[ACTIVITY]: In the records below, find the line that contains "((30 + 10) / 2)%R" and the line that contains "(name : string)", then retype exactly those two lines and every line between them.

START EXERCISE INPUTS

Lemma fillSourceTab_time_interval_witness :
  exists (row : gmap string cell) (time interval : R),
    fillSourceTab "zenith" (fun _ => ret tt) 10 30
      (Some (mkMDirection 0 90 J2000)) []
    = (Ok 0, row :: drop 1 ([] ++ [∅]))
    /\ row !! "time" = Some (Double_cell time)
    /\ row !! "interval" = Some (Double_cell interval)
    /\ time = ((30 + 10) / 2)%R
    /\ interval = (30 - 10)%R
    /\ (time - interval / 2 = 10)%R
    /\ (time + interval / 2 = 30)%R
    /\ row !! "directionMeas"
       = Some (Direction_cell (default zenith_AZEL (Some (mkMDirection 0 90 J2000)))).
Proof.
  apply (fillSourceTab_time_interval "zenith" (fun _ => ret tt) 10 30
           (Some (mkMDirection 0 90 J2000)) [] []).
  reflexivity.
Defined.

(** *** The field table *)

(** [addField] with a direction writes the name and the three directions
    into the row it adds, and the source identifier into row 0.  On the
    empty table these are the same row; on a table that has rows, the first
    of them gets the identifier (again) and the added row has none. *)
Theorem addField_rows (setDirectionRef : MDirection_Types -> M MSTable unit)
    (name : string) (d : MDirection) (row0 : gmap string cell) (rest : MSTable) :
  addField setDirectionRef name (Some d) []
  = (Ok 0, [<["sourceId" := Int_cell 0]> (fld_row name [d] ∅)])
  /\ addField setDirectionRef name (Some d) (row0 :: rest)
     = (Ok 0, <["sourceId" := Int_cell 0]> row0 :: rest ++ [fld_row name [d] ∅])
  /\ fld_row name [d] ∅ !! "name" = Some (String_cell name)
  /\ fld_row name [d] ∅ !! "phaseDirMeasCol" = Some (Directions_cell [d])
  /\ fld_row name [d] ∅ !! "sourceId" = None.
Proof.
  split; [|split; [|repeat split; reflexivity]].
  - unfold addField. rewrite nrow_then. unfold bind at 1. unfold ret at 1.
    rewrite addRow_then. cbn [replicate length app]. put_first. reflexivity.
  - unfold addField. rewrite nrow_then. unfold bind at 1. unfold ret at 1.
    rewrite addRow_then. cbn [replicate].
    put_last.
    rewrite col_put_then by (rewrite length_app; simpl; lia). reflexivity.
Qed.
Fixpoint run (r : regex) (prev : option ascii) (s : string) (c : caps)
    (k : option ascii -> string -> caps -> option A) : option A :=
  match r with
  | Eps => k prev s c
  | Cls p =>
      match s with
      | String a s' => if p a then k (Some a) s' c else None
      | EmptyString => None
      end
  | Seq r1 r2 => run r1 prev s c (fun prev' s' c' => run r2 prev' s' c' k)
  | Alt r1 r2 =>
      match run r1 prev s c k with
      | Some a => Some a
      | None => run r2 prev s c k
      end
  | Star p => star p prev s (fun prev' s' => k prev' s' c)
  | Opt r1 =>
      match run r1 prev s c k with
      | Some a => Some a
      | None => k prev s c
      end
  | Bnd => if xorb (wordish prev) (wordish (peek s)) then k prev s c else None
  | Grp n r1 =>
      run r1 prev s c
        (fun prev' s' c' =>
           k prev' s' ((n, take (String.length s - String.length s') s) :: c'))
  end.
End Matcher.

Definition accept : option ascii -> string -> caps -> option caps :=
  fun _ _ c => Some c.

(** [re.match(r, s)]: the pattern anchored at the start of [s] *)
Definition re_match (r : regex) (s : string) : option caps :=
  run r None s [] accept.

(** [re.search(r, s)]: the first start position at which the pattern matches *)
Fixpoint search_from (r : regex) (prev : option ascii) (s : string) : option caps :=
  match run r prev s [] accept with
  | Some c => Some c
  | None =>
      match s with
      | String a s' => search_from r (Some a) s'
      | EmptyString => None
      end
  end.

Definition re_search (r : regex) (s : string) : option caps := search_from r None s.

(** Pattern builders *)
Definition cat (l : list regex) : regex := foldr Seq Eps l.
Definition plus (p : ascii -> bool) : regex := Seq (Cls p) (Star p).

(** One literal character; with [re.IGNORECASE] the case is folded. *)
Definition chr_cs (a : ascii) : ascii -> bool := fun x => Py.ascii_eqb x a.
Definition chr_ci (a : ascii) : ascii -> bool :=
  fun x => Py.ascii_eqb (Py.upper_char x) (Py.upper_char a).

Fixpoint lit_with (f : ascii -> ascii -> bool) (s : string) : regex :=
  match s with
  | EmptyString => Eps
  | String a s' => Seq (Cls (f a)) (lit_with f s')
  end.

Definition lit := lit_with chr_cs.      (* literal text *)
Definition liti := lit_with chr_ci.     (* literal text under re.IGNORECASE *)

(** Character classes *)
Definition sp : ascii -> bool := Py.is_space.                        (* \s *)
Definition nsp : ascii -> bool := fun c => negb (Py.is_space c).     (* \S *)
Definition wd : ascii -> bool := Py.is_word.                         (* \w *)
Definition dot : ascii -> bool := fun c => negb (Py.ascii_eqb c Py.newline).   (* . *)
Definition not_comma_sp : ascii -> bool :=
  fun c => negb (Py.ascii_eqb c ","%char) && negb (Py.is_space c).   (* [^,\s] *)
Definition not_comma : ascii -> bool := fun c => negb (Py.ascii_eqb c ","%char).  (* [^,] *)
Definition not_rparen : ascii -> bool := fun c => negb (Py.ascii_eqb c ")"%char). (* [^)] *)

End Re.

(** Every character of a text satisfies a test. *)
Fixpoint all_chars (p : ascii -> bool) (s : string) : bool :=
  match s with
  | EmptyString => true
  | String c s' => p c && all_chars p s'
  end.

(** ** Exceptions and the file system *)

(** The outcome of a Python call: a value, or a raised exception carrying
    its message ([str(e)]). *)
Inductive result (A : Type) : Type :=
| Ok (a : A)
| Raise (msg : string).
Arguments Ok {A} a.
Arguments Raise {A} msg.

Definition is_raise {A} (r : result A) : bool :=
  match r with Raise _ => true | Ok _ => false end.

#[global] Instance result_ret : MRet result := fun A a => Ok a.
#[global] Instance result_bind : MBind result :=
  fun A B f r => match r with Ok a => f a | Raise e => Raise e end.

(** What lies at a path: a readable text file, or something that exists
    ([os.path.exists] is true) and raises when read: a file without read
    permission, a directory, bytes that do not decode.  [Broken pre e]
    raises [e] after the lines of [pre] have been delivered, which only a
    line-by-line reader ([for line in f]) observes. *)
Inductive node : Type :=
| Text (content : string)
| Broken (pre : string) (err : string).

Record FS : Type := mkFS {
  fs_node : string -> option node;                  (* None: no such path *)
  fs_walk : string -> list (string * list string);  (* os.walk: (root, files) in its order *)
  fs_isdir : string -> bool                         (* os.path.isdir *)
}.

Section FileSystem.
Variable fs : FS.

(** [os.path.exists(p)] *)
Definition path_exists (p : string) : bool :=
  match fs_node fs p with Some _ => true | None => false end.

(** [open(p).read()] *)
Definition read (p : string) : result string :=
  match fs_node fs p with
  | Some (Text c) => Ok c
  | Some (Broken _ e) => Raise e
  | None => Raise "No such file or directory"
  end.

(** [open(p).readlines()] *)
Definition readlines (p : string) : result (list string) :=
  c ← read p; mret (Py.splitlines_keepends c).

(** [for line in open(p)]: the lines delivered, and the exception that
    ends the iteration if there is one. *)
Definition iter_lines (p : string) : list string * option string :=
  match fs_node fs p with
  | Some (Text c) => (Py.splitlines_keepends c, None)
  | Some (Broken pre e) => (Py.splitlines_keepends pre, Some e)
  | None => ([], Some "No such file or directory"%string)
  end.
End FileSystem.

(** ** The patterns of the module *)

Module Pat.
Import Re.

(** [r"//\s+SET\s+(\w+)=(.+)"], IGNORECASE *)
Definition set_stmt : regex :=
  cat [liti "//"; plus sp; liti "SET"; plus sp; Grp 1 (plus wd); liti "="; Grp 2 (plus dot)].

(** [r"//\S+\s+EXEC\s+(\w+)"], IGNORECASE *)
Definition exec_proc : regex :=
  cat [liti "//"; plus nsp; plus sp; liti "EXEC"; plus sp; Grp 1 (plus wd)].

(** A name made of word characters only (letters, digits, underscore).
    The two patterns below are built by splicing the parameter name into
    the pattern text.  For a plain name the spliced text stands for
    itself, and the definitions are the patterns the source builds; the
    step extractor passes only such names (what [&\w+] matched, less the
    ampersand).  A name with other characters would be read by [re] as
    pattern syntax: that reading is not modelled, and what is stated
    about the two patterns is stated for plain names. *)
Definition plain_name (param_name : string) : bool := all_chars Py.is_word param_name.

(** [rf"\b{param_name}\s*=\s*([^,\s]+)"], IGNORECASE, for a plain name *)
Definition param_eq (param_name : string) : regex :=
  cat [Bnd; liti param_name; Star sp; liti "="; Star sp; Grp 1 (plus not_comma_sp)].

(** [rf"//\S+\s+PROC\b.*\b{param_name}\s*=\s*([^,\s]+)"], IGNORECASE, for
    a plain name *)
Definition proc_def (param_name : string) : regex :=
  cat [liti "//"; plus nsp; plus sp; liti "PROC"; Bnd; Star dot; Bnd;
       liti param_name; Star sp; liti "="; Star sp; Grp 1 (plus not_comma_sp)].

(** [r"//\s*INCLUDE\s+MEMBER\s*=\s*(\w+)"], IGNORECASE *)
Definition include_member : regex :=
  cat [liti "//"; Star sp; liti "INCLUDE"; plus sp; liti "MEMBER"; Star sp;
       liti "="; Star sp; Grp 1 (plus wd)].

(** [r"//\*\s*EXEC"], IGNORECASE *)
Definition comment_exec : regex :=
  cat [liti "//"; liti "*"; Star sp; liti "EXEC"].

(** [//(\S+)\s+EXEC\s+] then the optional [(?:PGM\s*=\s* )?] then
    [(\b\w+\b|&\w+)], IGNORECASE (the pattern has no blank; one is written
    here before the closing parenthesis of the optional part) *)
Definition exec_step : regex :=
  cat [liti "//"; Grp 1 (plus nsp); plus sp; liti "EXEC"; plus sp;
       Opt (cat [liti "PGM"; Star sp; liti "="; Star sp]);
       Grp 2 (Alt (cat [Bnd; plus wd; Bnd]) (cat [liti "&"; plus wd]))].

(** [r"//\S+\s+EXEC\s+PGM="], IGNORECASE *)
Definition exec_pgm : regex :=
  cat [liti "//"; plus nsp; plus sp; liti "EXEC"; plus sp; liti "PGM="].

(** [r"//\s*SYSIN\s+DD\s+\*"] *)
Definition sysin_inline : regex :=
  cat [lit "//"; Star sp; lit "SYSIN"; plus sp; lit "DD"; plus sp; lit "*"].

(** [r"//\s*SYSIN\s+DD\s+DSN="] *)
Definition sysin_dsn : regex :=
  cat [lit "//"; Star sp; lit "SYSIN"; plus sp; lit "DD"; plus sp; lit "DSN="].

(** [r"DSN=[^,]+\(([^)]+)\)"] *)
Definition dsn_member : regex :=
  cat [lit "DSN="; plus not_comma; lit "("; Grp 1 (plus not_rparen); lit ")"].

End Pat.

Definition matches (r : Re.regex) (s : string) : bool :=
  match Re.re_match r s with Some _ => true | None => false end.

Definition found (r : Re.regex) (s : string) : bool :=
  match Re.re_search r s with Some _ => true | None => false end.

(** ** The symbolic parameter resolver *)

Section Resolver.
Variable fs : FS.

(** The first loop of [resolve_symbolic_parameter]: SET statements. *)
Fixpoint set_lookup (param_name : string) (jcl_content : list string) : option string :=
  match jcl_content with
  | [] => None
  | line :: rest =>
      match Re.re_match Pat.set_stmt line with
      | Some c =>
          if Py.str_eqb (Py.upper (Re.group 1 c)) (Py.upper param_name)
          then Some (Py.strip (Re.group 2 c))
          else set_lookup param_name rest
      | None => set_lookup param_name rest
      end
  end.

Fixpoint find_proc_content (proc_name : string) (proc_libraries : list string)
    : result (option (list string)) :=
  match proc_libraries with
  | [] => Ok None
  | proc_lib :: rest =>
      let proc_path := Py.path_join proc_lib (proc_name +:+ ".proc") in
      if path_exists fs proc_path
      then ls ← readlines fs proc_path; mret (Some ls)
      else find_proc_content proc_name rest
  end.

(** The first line of a text on which [re.search(pattern, line)] succeeds,
    as its group 1. *)
Fixpoint first_group1 (r : Re.regex) (ls : list string) : option string :=
  match ls with
  | [] => None
  | l :: rest =>
      match Re.re_search r l with
      | Some c => Some (Re.group 1 c)
      | None => first_group1 r rest
      end
  end.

END EXERCISE INPUTS

[ANSWER BOX]:
    /\ time = ((30 + 10) / 2)%R
    /\ interval = (30 - 10)%R
    /\ (time - interval / 2 = 10)%R
    /\ (time + interval / 2 = 30)%R
    /\ row !! "directionMeas"
       = Some (Direction_cell (default zenith_AZEL (Some (mkMDirection 0 90 J2000)))).
Proof.
  apply (fillSourceTab_time_interval "zenith" (fun _ => ret tt) 10 30
           (Some (mkMDirection 0 90 J2000)) [] []).
  reflexivity.
Defined.

(** *** The field table *)

(** [addField] with a direction writes the name and the three directions
    into the row it adds, and the source identifier into row 0.  On the
    empty table these are the same row; on a table that has rows, the first
    of them gets the identifier (again) and the added row has none. *)
Theorem addField_rows (setDirectionRef : MDirection_Types -> M MSTable unit)
    (name : string) (d : MDirection) (row0 : gmap string cell) (rest : MSTable) :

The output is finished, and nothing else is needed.